(** The filter of [Payment.find] in [checkAndSendEmails]. *)
Definition readyForEmail (now : Z) (o : Payment) : bool :=
  (createdAt o <=? twoHoursAgo now)
  && negb (emailSent o)
  && str_includes ["confirmed"; "cancelled"] (orderStatus o).

Definition checkAndSendEmails (now : Z) : M unit :=
  try_catch
    (ordersToEmail <- Payment_find (readyForEmail now) ;;
     for_of ordersToEmail (sendStatusEmail now))
    (fun _ => ret tt).

End Sweep.
End EmailScheduler.

(** ** Requests and runs *)

Inductive request : Type :=
| CreateOrder (b : CreateBody)
| GetOrder (orderId : idparam)
| ConfirmOrder (orderId : idparam) (b : ConfirmBody)
| UpdateOrderStatus (orderId : idparam) (b : StatusBody)
| Sweep.

(** The world after one request served at time [now]. *)
Definition handle (E : env) (r : request) (now : Z) (w : world) : world :=
  match r with
  | CreateOrder b => snd (PaymentController.createOrder E b now w)
  | GetOrder i => snd (PaymentController.getOrder i w)
  | ConfirmOrder i b => snd (PaymentController.confirmOrder E i b now w)
  | UpdateOrderStatus i b => snd (PaymentController.updateOrderStatus E i b now w)
  | Sweep => snd (EmailScheduler.checkAndSendEmails E now w)
  end.

Fixpoint run (E : env) (tr : list (request * Z)) (w : world) : world :=
  match tr with
  | [] => w
  | (r, now) :: rest => run E rest (handle E r now w)
  end.

Definition empty_world : world := mkWorld [] [].

(** The worlds the running system can be in. *)
Definition reachable (E : env) (w : world) : Prop :=
  exists tr, w = run E tr empty_world.

(** ** Derived descriptions used in the statements *)

(** The world with one more send attempt in the log. *)
Definition logged (E : env) (e : email) (w : world) : world :=
  mkWorld (payments w) (outbox w ++ [(e, transport E (List.length (outbox w)) e)]).

(** The log entries of a sequence of attempts, the first being attempt [n]. *)
Fixpoint attempts (E : env) (n : nat) (es : list email) : list (email * bool) :=
  match es with
  | [] => []
  | e :: r => (e, transport E n e) :: attempts E (S n) r
  end.

(** The e-mail [confirmOrder] sends for a decision. *)
Definition decision_email (b : ConfirmBody) (d : doc) : email :=
  mkEmail (if strict_eq_str (req_verificationStatus b) "verified"
           then OrderConfirmedEmail else OrderCancelledEmail)
          (customerEmail (snd d)) (fst d).

(** The e-mail, if any, [updateOrderStatus] sends after the save. *)
Definition status_email (d : doc) : list email :=
  if str_includes ["processing"; "shipped"; "delivered"] (orderStatus (snd d))
  then [mkEmail OrderStatusUpdateEmail (customerEmail (snd d)) (fst d)]
  else [].

(** The e-mail the sweep sends for a decided order. *)
Definition deferred_email (d : doc) : email :=
  mkEmail (if String.eqb (orderStatus (snd d)) "confirmed"
           then DeferredConfirmedEmail else DeferredCancelledEmail)
          (customerEmail (snd d)) (fst d).

(** [order.emailSent = true; order.emailSentDate = new Date()] *)
Definition marked (now : Z) (o : Payment) : Payment :=
  set_emailSentDate (Some now) (set_emailSent true o).

(** What one sweep does to one stored order. *)
Definition swept (now : Z) (o : Payment) : Payment :=
  if EmailScheduler.readyForEmail now o && validate o then marked now o else o.

(** The documents a sweep at [now] selects. *)
Definition selected (now : Z) (l : list Payment) : list doc :=
  List.filter (fun d => EmailScheduler.readyForEmail now (snd d)) (documents l).

(** The checks [createOrder] makes itself before it builds the document. *)
Definition controller_checks (E : env) (b : CreateBody) (w : world) : bool :=
  negb (PaymentController.missing_field b)
  && includes PaymentController.allowedStates (req_state b)
  && (match Book_findOne E (castString (req_bookCode b)) with Some _ => true | None => false end)
  && strict_eq_num (req_amount b) PaymentController.EXPECTED_TOTAL
  && negb (existsb (fun o => String.eqb (utr (payment o)) (castString (req_utr b)))
             (payments w)).

(** The checks that come before the price check in [createOrder]. *)
Definition reaches_price_check (E : env) (b : CreateBody) : bool :=
  negb (PaymentController.missing_field b)
  && includes PaymentController.allowedStates (req_state b)
  && (match Book_findOne E (castString (req_bookCode b)) with Some _ => true | None => false end).

Definition store_valid (l : list Payment) : Prop :=
  forall i o, l !! i = Some o -> validate o = true.

(** What one request can do to the collection: nothing, append the new
    order, replace one document by its decided or advanced version, or sweep. *)
Inductive store_step (E : env) (now : Z) (l : list Payment) : request -> list Payment -> Prop :=
| step_same r : store_step E now l r l
| step_create b bookname :
    controller_checks E b (mkWorld l []) = true ->
    Book_findOne E (castString (req_bookCode b)) = Some bookname ->
    validate (PaymentController.newOrder b bookname now) = true ->
    store_step E now l (CreateOrder b) (l ++ [PaymentController.newOrder b bookname now])
| step_confirm n o b :
    l !! n = Some o ->
    validate (PaymentController.decided b now o) = true ->
    store_step E now l (ConfirmOrder (ObjectId n) b)
      (<[n := PaymentController.decided b now o]> l)
| step_update n o b :
    includes PaymentController.validStatuses (req_status b) = true ->
    l !! n = Some o ->
    validate (PaymentController.advanced b now o) = true ->
    store_step E now l (UpdateOrderStatus (ObjectId n) b)
      (<[n := PaymentController.advanced b now o]> l)
| step_sweep : store_step E now l Sweep (List.map (swept now) l).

→ WHAT THIS TASK INVOLVES
In the listing above, find the line with "E now l r l" and the line with "validate (PaymentController.newOrder b", then print exactly those two lines and every line between them, and nothing more.

→ OUTPUT
| step_same r : store_step E now l r l
| step_create b bookname :
    controller_checks E b (mkWorld l []) = true ->
    Book_findOne E (castString (req_bookCode b)) = Some bookname ->
    validate (PaymentController.newOrder b bookname now) = true ->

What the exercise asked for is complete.